Una presenza necessaria, insomma. Tra chi si è messa in marcia per le strade di Roma oggi c’è anche Silvia, un’insegnante che con i suoi ragazzi porta avanti un progetto su Pasolini perché imparino a porsi delle domande. «Ho voluto esserci perché non c’era e non c’è alternativa possibile che aderire per far fermare questa guerra, mettersi a un tavolo e trovare una soluzione a questo conflitto. Ma bisogna farlo subito. La mia presenza qui oggi è una testimonianza». Una testimonianza che non conosce confini anagrafici. Cristiana, ad esempio, è scesa in piazza con la figlia 23enne che confessa imbarazzata: «non sono una fan delle manifestazioni ma forse è arrivato il momento storico giusto per farlo, per manifestare per la pace». «Ci sembrava doveroso e necessario esserci. La nostra è una manifestazione contro la guerra, un argomento che forse anche mediaticamente  è gestito male. Le informazioni che ci arrivano sono incomplete e circoscritte ad aspetti specifici e fanno perdere di vista il significato reale di pace che è quello di mettersi in qualunque caso contro la guerra, che è la cosa più semplice», le fa eco la mamma che la guarda orgogliosa.

All’arrivo sotto Castel Sant’Angelo ci sono altre bandiere della pace sventolanti ad accoglierci. Tra gli altri anche il direttore de Il Fatto Quotidiano, Marco Travaglio.

Raniero La Valle e Marco Travaglio

«Oggi qui si fa di più che parlare di pace. Ne parliamo tutti i giorni, qui ci sono persone fisiche che escono di casa per manifestare. Quindi è qualcosa di più che parlarne. Spero che siano tanti ovunque come siamo tanti qui, perché questo segnale cominci a far riflettere non solo chi governa ma anche chi dovrebbe fare opposizione», commenta. Le critiche non mancano, al governo come all’opposizione. «È semplicemente incredibile che il cambio di segreteria nel Partito democratico non abbia prodotto un cambio di politica su questo che è la richiesta che sale non solo dalla sinistra perché la pace non è esclusiva della sinistra. Ci sono a destra, esattamente come a sinistra, moltissimi e fortissimi dubbi su questa politica bellicista. Mi auguro che queste manifestazioni facciano capire ad Elly Schlein  di tornare a fare e ad essere Elly Schlein. Se fosse Draghi o Letta non ci meraviglieremmo ma lei ha sempre detto il contrario di quello che sta facendo. Se oggi le opposizioni fossero unite creerebbero enormi contraddizioni dentro il centrodestra dato che dentro Lega e Forza Italia c’è chi morde il freno su questa adesione acritica verso l’opzione militare, senza alcuna prospettiva e alternativa».

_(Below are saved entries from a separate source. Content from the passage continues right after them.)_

Lemma read_all_text (s : gostring) limit read n (c : Ctx E) acc fuel :
  in_int64 limit → 0 ≤ read ≤ Z.max 0 limit → (0 < n)%nat → (S (length s) < fuel)%nat →
  read_all fuel (Limited (Stream (s : stream)) limit read false) n c acc =
    Some (if read + zlen s <? limit then (acc ++ s, ReaderError (tt : read_error), c)
          else (acc ++ take (Z.to_nat (limit - read)) s, Exceeds limit, ctx_Error c too_large 413)).
Proof.
  intros Hl. revert s read acc. induction fuel as [|fuel IH]; intros s read acc Hr Hn Hf; [lia|].
  cbn [read_all Read]. destruct (limit - read <=? 0) eqn:Hrem.
  { apply Z.leb_le in Hrem. rewrite (proj2 (Z.ltb_ge _ _)) by lia.
    replace (Z.to_nat (limit - read)) with 0%nat by lia. by rewrite take_0, !app_nil_r. }
  apply Z.leb_gt in Hrem. set (m := if limit - read <? Z.of_nat n then Z.to_nat (limit - read) else n).
  assert ((0 < m)%nat ∧ Z.of_nat m ≤ limit - read) as [Hm0 Hm].
  { unfold m. destruct (limit - read <? Z.of_nat n) eqn:Hlt; bool_to_prop; lia. }
  clearbody m. cbn [stream_Read http text_http]. case_decide as Hs.
  { subst s. cbn. rewrite take_nil, app_nil_r, (proj2 (Z.ltb_lt _ _)) by lia. done. }
  cbn [fmap option_fmap option_map]. assert (0 < zlen s) as Hpos by (destruct s; [done|cbn; lia]).
  assert (zlen (take m s) = Z.min (Z.of_nat m) (zlen s)) as Hlen by (rewrite length_take; lia).
  rewrite swrap64_id by (unfold in_int64, int64_min, int64_max in *; lia).
  pose proof (IH (drop m s) (read + zlen (take m s)) (acc ++ take m s) ltac:(lia) Hn
    ltac:(rewrite length_drop; lia)) as Hrest.
  etransitivity; [exact Hrest|]. clear IH Hrest.
  rewrite Hlen, length_drop. destruct (read + zlen s <? limit) eqn:Hlt; bool_to_prop.
  - rewrite (proj2 (Z.ltb_lt _ _)) by lia. by rewrite <- app_assoc, take_drop.
  - rewrite (proj2 (Z.ltb_ge _ _)) by lia. rewrite <- app_assoc. do 4 f_equal.
    destruct (decide (Z.of_nat m ≤ zlen s)) as [Hle|Hgt]; [|lia].
    rewrite Z.min_l by lia.
    replace (Z.to_nat (limit - read)) with (m + Z.to_nat (limit - (read + Z.of_nat m)))%nat by lia.
    by rewrite take_take_drop.
Qed.

(** A body that is read to its end ends the way it should exactly when it is shorter than
    the limit; one of the limit's length, and any body at all for a limit of zero, is
    refused after its last byte. *)
Theorem limit_is_exclusive (s : gostring) limit n (c : Ctx E) :
  in_int64 limit → (0 < n)%nat →
  read_all (S (S (length s))) (Limited (Stream (s : stream)) limit 0 false) n c [] =
    Some (if zlen s <? limit then (s, ReaderError (tt : read_error), c)
          else (take (Z.to_nat limit) s, Exceeds limit, ctx_Error c too_large 413)).
Proof. intros. rewrite read_all_text by lia || done. by rewrite Z.add_0_l, Z.sub_0_r. Qed.
End Text.

(** ** Examples *)

Definition in_order (m : gmap gostring Z) : list (gostring * Z) := map_to_list m.

Definition ex_limits : BodyLimit :=
  mkBodyLimit {[ go!"/api" := 10; go!"/api/upload" := 5000; go!"/" := 7 ]} DefaultMaxBodySize.

Lemma longest_prefix_limit_witness :
  (∃ p, pathLimits ex_limits !! p = Some 5000 ∧ p `prefix_of` go!"/api/upload/x" ∧
     ∀ q l, pathLimits ex_limits !! q = Some l → q `prefix_of` go!"/api/upload/x" → (length q ≤ length p)%nat) ∨
  ((∀ q l, pathLimits ex_limits !! q = Some l → ¬ q `prefix_of` go!"/api/upload/x") ∧ 5000 = DefaultMaxBodySize).
Proof. exact (longest_prefix_limit in_order ex_limits (go!"/api/upload/x") (λ _, reflexivity _)). Defined.

Definition ex_body : @body text_http := @Stream text_http (go!"0123456789").
Definition ex_c : @Ctx text_http unit := ex_ctx ∅ false (go!"/") tt.

Lemma reader_bounded_witness :
  let '(parts, _, c') := @reads text_http unit (Limited ex_body 4 0 false) [3%nat; 3%nat; 3%nat] ex_c in
  zlen (concat parts.*1) ≤ Z.max 0 4 ∧ (c' = ex_c ∨ c' = ctx_Error ex_c too_large 413).
Proof.
  exact (@reader_bounded text_http unit 4 ex_body [3%nat; 3%nat; 3%nat] ex_c
    ltac:(unfold in_int64, int64_min, int64_max; lia)).
Defined.
(** C18: Under every interleaving of scripts, goroutines, ticks and closings, every operation
    is in one place: registered with the manager, with one goroutine that has taken it
    out to complete it, or completed; a registered one always has a section left that
    completes it.  When nothing is left to run, no operation is registered, all are
    completed, and these counters are, modulo [2 ^ 64], exact: of the operations made, of
    those that failed, of the sockets made, closed, and open.  The counter of active
    operations is not: none is active, and it says how many the closing of the manager
    cancelled, for those are never counted out.  The counter of time-outs is not
    covered: it also counts operations that were completed before their time-out. *)
Theorem operations_conserved testing now es w (st := shared w) :
  run (initial testing now) es = Some w → zlen es < 2 ^ 64 →
  (∀ p op, ops st !! p = Some op →
     held_by p (operations (manager st)) + one (completed op) + pending (finishes p) (threads w) = 1) ∧
  (∀ id, is_Some (operations (manager st) !! id) → ∃ t a, t ∈ threads w ∧ a ∈ t ∧ answers_for id a ≠ 0) ∧
  (quiet w →
     operations (manager st) = ∅ ∧ Forall (λ op, completed op = true) (ops st) ∧
     let s := stats (manager st) in
     wrap64 (TotalOperations s) = wrap64 (zlen (ops st)) ∧
     wrap64 (ActiveOperations s) = wrap64 (ended_ops is_canceled st) ∧
     wrap64 (ErrorOperations s) = wrap64 (ended_ops is_failure st) ∧
     wrap64 (TotalSocketsCreated s) = wrap64 (zlen (socks st)) ∧
     wrap64 (TotalSocketsClosed s) = wrap64 (zlen (filter (λ t, closed t = true) (socks st))) ∧
     wrap64 (ActiveSockets s) = wrap64 (zlen (filter (λ t, closed t = false) (socks st)))).
Proof.
  intros Hr Hl. pose proof (consistent_run _ _ _ _ Hr Hl) as Hc.
  assert (∀ id, is_Some (operations (manager st) !! id) → 0 < pending (answers_for id) (threads w)) as Hans.
  { intros id Hid. pose proof (con_answer _ _ Hc id Hid). lia. }
  split; [intros p op; by eapply count_ops_place|]. split.
  { intros id Hid. by apply pending_pos, Hans. }
  intros Hq. assert (operations (manager st) = ∅) as He.
  { apply map_eq. intros id. rewrite lookup_empty. destruct (operations (manager st) !! id) as [p|] eqn:Hid; [|done].
    specialize (Hans id (ex_intro _ p Hid)). by rewrite (pending_quiet _ _ Hq) in Hans. }
  split; [done|]. split.
  { apply Forall_lookup. intros p op Hp. pose proof (count_ops_place _ _ _ _ Hc Hp) as H. fold st in H.
    rewrite He, (pending_quiet _ _ Hq) in H. by destruct (completed op). }
  cbn zeta. pose proof (λ q, quiet_counter _ _ q Hc Hq) as H. fold st in H.
  assert (zlen (marks st) = zlen (ops st)) as Hms by (unfold marks; by rewrite length_fmap).
  assert (zlen (flags st) = zlen (socks st)) as Hfs by (unfold flags; by rewrite length_fmap).
  rewrite <- !ended_marks, <- count_closed_flags.
  assert (zlen (filter (λ t, closed t = false) (socks st)) = zlen (socks st) - count_closed (flags st)) as ->.
  { rewrite count_closed_flags. clear. induction (socks st) as [|t l IH]; [done|]. rewrite !filter_cons.
    destruct (closed t) eqn:Hc; repeat first [rewrite decide_True by done|rewrite decide_False by done]; cbn [length]; lia. }
  split_and!; apply wrap64_congr; eapply eq_ind.
  - exact (H QTotal eq_refl).
  - cbn [balance counter_of]. lia.
  - exact (H QActive eq_refl).
  - cbn [balance counter_of]. rewrite He, msize_empty. lia.
  - exact (H QError eq_refl).
  - cbn [balance counter_of]. lia.
  - exact (H QCreated eq_refl).
  - cbn [balance counter_of]. lia.
  - exact (H QClosed eq_refl).
  - cbn [balance counter_of]. lia.
  - exact (H QSockets eq_refl).
  - cbn [balance counter_of]. lia.
Qed.
Lemma armed_at_fire p q e es : es !! q = Some e → armed e = true →
  armed_at p (alter fire_entry q es) = armed_at p es - one (q =? p)%nat.
Proof.
  intros He Ha. unfold armed_at. rewrite list_lookup_alter. case_decide as Hq.
  - subst q. rewrite He, Nat.eqb_refl. cbn. by rewrite Ha.
  - rewrite (proj2 (Nat.eqb_neq _ _)) by done. cbn. lia.
Qed.

Lemma places_same p st st' : same st st' → places p st' = places p st.
Proof.
  intros [Hq Hx _ [Ha _]]. unfold places, reached. rewrite Hq, Hx, (armed_at_flags p _ _ Ha).
  pose proof (f_equal length Ha) as Hl. rewrite !length_fmap in Hl. by rewrite Hl.
Qed.

Ltac timer_cbn := cbn [sum_over expiring queueing manager executed entries callbackQueue on_manager with_queue add_active panic].

Lemma effect_places p st a st' before :
  effect st a st' before → places p st' + sum_over (share p) before - (places p st + share p a) ≤ 0.
Proof.
  intros He. destruct He as [d pr st' e r Hq Hx _ Hen Ha| | | |q l Hq| | | | |a st' before Hp Hs Hb].
  - unfold places, reached. rewrite Hq, Hx, Hen. unfold share. pose proof (armed_at_snoc p (entries st) e Ha). timer_cbn. lia.
  - destruct (te_cancel e), (callbackProto e); unfold share; cbn; pose proof (one_range (p0 =? p)%nat); lia.
  - unfold places, reached, share. timer_cbn. timer_cbn. rewrite count_app, count_one. lia.
  - unfold share. cbn. pose proof (one_range (p0 =? p)%nat). lia.
  - unfold places, reached, share. timer_cbn. timer_cbn. rewrite Hq, count_cons. lia.
  - unfold share. cbn. lia.
  - unfold places, reached, share. timer_cbn. timer_cbn. rewrite count_app, count_one. lia.
  - unfold places, reached, share. timer_cbn. pose proof (one_range (p0 =? p)%nat). lia.
  - unfold places, reached, share. timer_cbn. lia.
  - rewrite (places_same p st st' Hs), (shares_none plain _ _ (shareless_places p) Hb), (shareless_places p a Hp). lia.
Qed.
(* ===== verification/GJson.v ===== *)
(** * GJson: JSON for scripts

    [src/gjson]: the encoding of values of Lua as JSON text and back.  The interpreter
    and the JSON library are not under src/.  Of a table the code sees the entries in
    the order of [ForEach], and [MaxN]; a table is these.  Strings are escaped and texts
    are parsed by the library ([Marshal], [Unmarshal]), floats that are no integers are
    printed by [strconv.FormatFloat]; all are parameters.

    Shown: what is encoded decodes to an equal value, to every depth that the limits
    allow ([encode_decode]); tables below the last level and values without a text are
    refused ([ex_too_deep]); the option for sparse arrays has no effect
    ([sparse_convert_ignored]). *)

From Corelib Require Import SpecFloat.
From S2P Require Import Prelude GoStrings Float64 FloatInt.

(** ** Values *)

Inductive lkey := KNumber (f : float64) | KString (s : gostring) | KOther.

Inductive lvalue :=
  | VNil | VBool (b : bool) | VNumber (f : float64) | VString (s : gostring)
  | VTable (entries : list (lkey * lvalue)) (maxN : Z)
  | VNull | VUserData | VFunction | VThread | VChannel.

(** What [json.Unmarshal] gives: an object is the list in which the code ranges over it. *)
Inductive jvalue :=
  | JNull | JBool (b : bool) | JNumber (f : float64) | JString (s : gostring)
  | JArray (items : list jvalue) | JObject (members : list (gostring * jvalue)).
(** Certificates of back ends go unverified only when the configuration says so, and
    versions below TLS 1.2 are offered only when it names one. *)
Lemma CreateTLSConfig_strict cfg name c : CreateTLSConfig (Some cfg) name = Ok (Some c) →
  InsecureSkipVerify c = ps_InsecureSkipVerify cfg ∧
  (ps_TrustedCA cfg ≠ [] → ∃ data pool, ReadFile (ps_TrustedCA cfg) = Some data ∧ AppendCertsFromPEM data = Some pool ∧ RootCAs c = Some pool) ∧
  (ps_MinVersion cfg = [] → u_MinVersion c = VersionTLS12) ∧
  VersionTLS10 ≤ u_MinVersion c ≤ VersionTLS13.
Proof.
  unfold CreateTLSConfig. destruct (ps_Enabled cfg); [|done]. cbn [negb].
  destruct (if decide (ps_TrustedCA cfg = []) then _ else _) as [pool|] eqn:Hp; [|done]. cbn [mbind res_bind].
  destruct (if _ && _ then _ else _) as [certs|]; [|done]. cbn [mbind res_bind].
  destruct (version_or (ps_MinVersion cfg) _ _) as [lo|] eqn:Hlo; [|done]. cbn [mbind res_bind].
  destruct (version_or (ps_MaxVersion cfg) _ _) as [hi|]; [|done]. cbn [mbind res_bind]. intros [= <-]. cbn. split; [done|]. split; [|split].
  - intros Hne. rewrite decide_False in Hp by done. unfold LoadCACertPool in Hp. destruct (ReadFile _) as [data|]; [|done].
    destruct (AppendCertsFromPEM data) as [p|] eqn:Ha; [|done]. injection Hp as <-. by exists data, p.
  - intros Hm. unfold version_or in Hlo. rewrite decide_True in Hlo by done. by injection Hlo.
  - clear Hp. unfold version_or, TLSVersionMap in Hlo. destruct (decide (ps_MinVersion cfg = [])); [by injection Hlo as <-|].
    repeat (case_decide; [try by injection Hlo as <-|]); [|done]. exfalso. by destruct (ps_MinVersion cfg).
Qed.
End Tls.

(** ** Examples *)

(** A library without roots, whose files hold what their names say and whose chains
    verify when their first certificate has the number 5. *)
Definition ex_verifies (pool : option gostring) (offered : list Certificate) : bool :=
  match pool, offered with Some _, c :: _ => SerialNumber c =? 5 | _, _ => false end.
Definition ex_files (f : gostring) : option gostring := if decide (f = go!"/missing") then None else Some f.
Definition ex_certificate (d : gostring) : option Certificate := Some (if decide (d = go!"leaf") then ex_cert else ex_issuer).
Definition ex_make : option SSLConfig → res tls_error (@TLSManager gostring * list warning) :=
  NewTLSManager ex_files Some (λ _, None) (λ _, Some [5]) (λ _ _, Some [go!"leaf"; go!"ca"]) ex_certificate ex_request ex_parse
    None false false None (ex_net (go!"g")).
Definition ex_verifier : ClientVerifyConfig → res tls_error (@ClientVerifier gostring) := NewClientVerifier ex_files Some (λ _, None) (λ _, Some [5]).

Definition ex_ssl (mode crl : gostring) (depth : Z) (protocols : list gostring) : SSLConfig :=
  mkSSLConfig (mkClientVerifyConfig mode (go!"/ca") crl depth true) (go!"/cert") (go!"/key") [] protocols [] zero_SessionTicketsConfig
    zero_HTTP2Config zero_HSTSConfig true.
Definition ex_manager_of (r : res tls_error (TLSManager * list warning)) : option (@TLSManager gostring) :=
  match r with Ok (m, _) => Some m | Err _ => None end.
Definition client (n : Z) : Certificate := mkCertificate n [] [].

Lemma made {P} (r : res tls_error (@TLSManager P * list warning)) : match r with Ok _ => true | Err _ => false end = true → ∃ m ws, r = Ok (m, ws).
Proof. destruct r as [[m ws]|]; [eauto|done]. Qed.

Lemma tls_floor_witness : ∃ m ws, ex_make (Some (ex_ssl (go!"on") [] 2 [go!"TLSv1.2"])) = Ok (m, ws) ∧
  VersionTLS12 ≤ MinVersion (handshake (tls_run m [Hello 50 []]) 60 []).1.
Proof.
  destruct (made (ex_make (Some (ex_ssl (go!"on") [] 2 [go!"TLSv1.2"]))) ltac:(vm_compute; reflexivity)) as (m & ws & Hm).
  exists m, ws. split; [exact Hm|]. exact (proj1 (proj1 (tls_floor _ _ _ _ _ _ _ _ _ _ _ _ _ _ _ _ [Hello 50 []] 60 [] Hm))).
Defined.

Lemma client_verify_enforced_witness : ∃ m ws v, ex_make (Some (ex_ssl (go!"on") (go!"/crl") 2 [])) = Ok (m, ws) ∧
  ex_verifier (ssl_ClientVerify (ex_ssl (go!"on") (go!"/crl") 2 [])) = Ok v ∧
  (accepts ex_verifies (handshake (tls_run m [Hello 50 []]) 60 []).1 [client 5] = true → client_ok ex_verifies v [client 5]) ∧
  (client_ok ex_verifies v [] → accepts ex_verifies (handshake (tls_run m [Hello 50 []]) 60 []).1 [] = true).
Proof.
  destruct (made (ex_make (Some (ex_ssl (go!"on") (go!"/crl") 2 []))) ltac:(vm_compute; reflexivity)) as (m & ws & Hm).
  exists m, ws, (mkVerifier (Some (go!"/ca")) (Some [5]) VerifyOn 2). split; [exact Hm|]. split; [vm_compute; reflexivity|].
  split.
  - exact (proj2 (client_verify_enforced _ _ _ _ _ _ _ _ _ _ _ _ _ _ _ _ _ _ [Hello 50 []] 60 [] [client 5] Hm eq_refl
      ltac:(vm_compute; reflexivity)) ltac:(right; reflexivity)).
  - exact (proj1 (client_verify_enforced _ _ _ _ _ _ _ _ _ _ _ _ _ _ _ _ _ _ [Hello 50 []] 60 [] [] Hm eq_refl
      ltac:(vm_compute; reflexivity))).
Defined.

Definition ex_accepts (cfg : SSLConfig) (offered : list Certificate) : option bool :=
  (λ m, accepts ex_verifies (handshake m 50 []).1 offered) <$> ex_manager_of (ex_make (Some cfg)).

(** With a limit of two a revoked certificate is refused; without one it is accepted. *)
Example revoked_accepted :
  ex_accepts (ex_ssl (go!"on") (go!"/crl") 2 []) [client 5] = Some false ∧
  ex_accepts (ex_ssl (go!"on") (go!"/crl") 0 []) [client 5] = Some true.
Proof. split; by vm_compute. Qed.

(** The mode that the comment of the configuration recommends does not exist, and
    a client without a certificate gets in. *)
Example require_accepts_all :
  ex_verifier (ssl_ClientVerify (ex_ssl (go!"require") [] 1 [])) = Err (BadMode (go!"require")) ∧
  ex_accepts (ex_ssl (go!"require") [] 1 []) [] = Some true.
Proof. split; by vm_compute. Qed.

(** TLS 1.3 cannot be left out, and the least version depends on the order of a list. *)
Example only_v12_is_not_enough : ParseTLSVersions [go!"TLSv1.2"] = Ok (VersionTLS12, VersionTLS13).
Proof. by vm_compute. Qed.
Example min_version_by_order :
  ParseMinTLSVersion [go!"TLSv1.3"; go!"TLSv1.2"] = VersionTLS13 ∧ ParseMinTLSVersion [go!"TLSv1.2"; go!"TLSv1.3"] = VersionTLS12.
Proof. split; by vm_compute. Qed.

(** The response is given up and the staple stays. *)
Example given_up_and_stapled :
  (λ m, let m1 := (handshake m 50 []).2 in
        let m2 := tls_run m1 [Refreshed (failures 3 7 ex_manager); Hello 60 []] in
        ((om ← ocspManager m2; (get_read om 60 7).1), stapled m2)) <$> ex_manager_of (ex_make (Some (ex_ssl (go!"off") [] 0 [])))
  = Some (None, Some (go!"g")).
Proof. by vm_compute. Qed.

Carenze che nell’opposizione nota anche Fausto Bertinotti, ex leader di Rifondazione comunista. «Alla sinistra – spiega – manca la visione della pace. C’è il tempo del raccolto e il tempo della semina. Noi abbiamo vissuto il tempo del raccolto ma quel tempo è finito. Non è finita però la battaglia per la pace che è anzi ancora più necessaria e comincia dalla semina. Le manifestazioni come quella di oggi che cammina in vari parti di Italia per piccoli gruppi, persone e comunità che dicono “io ci sono” servono a segnalare il tempo della semina». Le bandiere della pace continuano a sventolare e ad incuriosire quanti e quante – turisti compresi – passeggiano sotto il celebre monumento capitolino.

Moni Ovadia sorride guardandosi intorno e abbracciando quanti e quante lo fermano per un saluto, una stretta di mano o una foto. «Sono particolarmente felice in questa giornata.  Credo che questa iniziativa abbia un grande valore simbolico e pratico. È ora di tornare a mobilitarsi per quelli che sono i veri grandi valori. La pace è uno dei pochi valori assoluti a cui l’uomo può accedere».

Moni Ovadia

Ne è convinto anche l’europarlamentare Massimiliano Smeriglio che ricorda la necessità di «un’agenda di pace europea pronta ad essere messa in campo anche in un momento di guerra perché la pace si fa tra nemici».  «La cosa strana e che ancora colpisce e che l’invio delle armi venga considerata una politica di pace. La storia avrebbe dovuto insegnarci, invece, che la diplomazia andrebbe usata prima e non dopo morti e martiri inutili perché altrimenti va a finire con un tavolo di trattative soltanto rimandato», concorda l’attore Massimo Wertmüller.